L'essence de cette proposition législative réside dans la modification des articles 34 et 36 du Code de la famille de la Fédération de Russie. Les nouvelles dispositions envisagées établissent que toutes les devises numériques accumulées durant l'union conjugale seront considérées comme des biens communs. Il est cependant précisé que les actifs acquis avant la célébration du mariage ou ceux obtenus par des transactions à titre gratuit, tels que les successions ou les donations, conserveront leur statut de propriété personnelle de l'un des conjoints. Ce document a été transmis pour évaluation experte au Président du Gouvernement, Mikhail Mishustin, ainsi qu'à la Banque de Russie.
La nécessité d'une telle réglementation est directement liée à l'essor considérable du marché russe des cryptomonnaies. Selon les plateformes d'analyse, le volume des transactions russes impliquant des transferts importants (dépassant les 10 millions de dollars) a enregistré une croissance impressionnante de 86% entre juillet 2024 et juin 2025. Ce dynamisme est particulièrement notable car il dépasse même les performances observées dans de nombreux pays européens, signalant l'importance croissante de ces actifs dans l'économie nationale.
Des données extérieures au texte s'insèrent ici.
(* ===== verification/Umalloc.v ===== *)
(** The memory allocator of user programs: umalloc.c, the allocator of Kernighan and
    Ritchie on a circular list of free blocks.

    A block is a header of eight bytes (the link and the size in units of eight bytes)
    and the memory behind it.  [hp_mem] is the memory of the process, [hp_brk] its size,
    and [base] the address of the static header that starts the list.  The system call
    sbrk is an interface: it refuses, or it appends memory to the process. *)

From S2P Require Import Prelude Layout CString.
Local Open Scope kernel_scope.

Record heap := mk_heap { hp_mem : memory; hp_brk : Z; freep : Z }.
Definition H := M heap.

Definition set_hmem (m : memory) (h : heap) : heap := mk_heap m (hp_brk h) (freep h).
Definition set_freep (p : Z) (h : heap) : heap := mk_heap (hp_mem h) (hp_brk h) p.

(** sizeof(Header), and the fields of a header. *)
Definition sizeof_Header : Z := 8.
Definition hptr (p : Z) : H Z := reads (fun h => ld32 (hp_mem h) p).
Definition hsize (p : Z) : H Z := reads (fun h => ld32 (hp_mem h) (p + 4)).
Definition set_hptr (p v : Z) : H unit := modify (fun h => set_hmem (st32 (hp_mem h) p v) h).
Definition set_hsize (p v : Z) : H unit := modify (fun h => set_hmem (st32 (hp_mem h) (p + 4) v) h).

(** The address of the header [n] headers after [p]. *)
Definition hadd (p n : Z) : Z := u32 (p + sizeof_Header * n).

(** The most headers that fit below the break. *)
Definition heap_fuel (h : heap) : nat := S (Z.to_nat (hp_brk h / sizeof_Header)).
Le volume total des opérations réalisées par les citoyens russes au cours du quatrième trimestre 2024 et du premier trimestre 2025 a atteint le montant colossal de 7,3 mille milliards de roubles. Par ailleurs, les estimations de la Banque Centrale de la Fédération de Russie (BC RF) indiquent que les soldes détenus par les Russes sur leurs portefeuilles cryptographiques s'élevaient à 827 milliards de roubles en mars 2025, soulignant l'ampleur des capitaux numériques concernés.
Les partisans du projet de loi, y compris Igor Antropenko, insistent sur le fait que cette mesure garantira l'équité et assurera la protection des droits des citoyens, en parfaite adéquation avec le principe d'égalité devant la loi, tel qu'énoncé à l'article 19 de la Constitution de la Fédération de Russie. L'absence de règles claires, selon eux, crée un terrain propice à la dissimulation d'actifs, portant ainsi préjudice aux droits de l'autre partie lors du partage des biens. Cette manœuvre législative s'inscrit également dans la lignée des tendances internationales, comme en témoigne la décision prise par la Corée du Sud en octobre 2024, qui a inclus la cryptomonnaie dans la liste des biens soumis au partage matrimonial.
Parallèlement à la question délicate du partage des biens matrimoniaux, les régulateurs russes poursuivent activement leurs efforts pour structurer et encadrer l'ensemble des finances numériques. Il est à noter que le système cherche à rationaliser des flux financiers complexes qui, d'après certaines sources, incluent environ 140 000 opérations de minage qui échappent encore à toute réglementation formelle. Simultanément à ces débats sur la propriété conjugale, les autorités travaillent à un renforcement significatif des sanctions concernant les paiements effectués en cryptomonnaie, une mesure qui devrait entrer en vigueur dès 2026. Cette stratégie révèle un double standard réglementaire clair : d'une part, la reconnaissance et la légalisation des cryptomonnaies en tant qu'instruments d'investissement légitimes, et d'autre part, la volonté ferme de réprimer leur utilisation potentielle comme moyen de paiement occulte ou illicite, afin de lutter contre l'économie souterraine.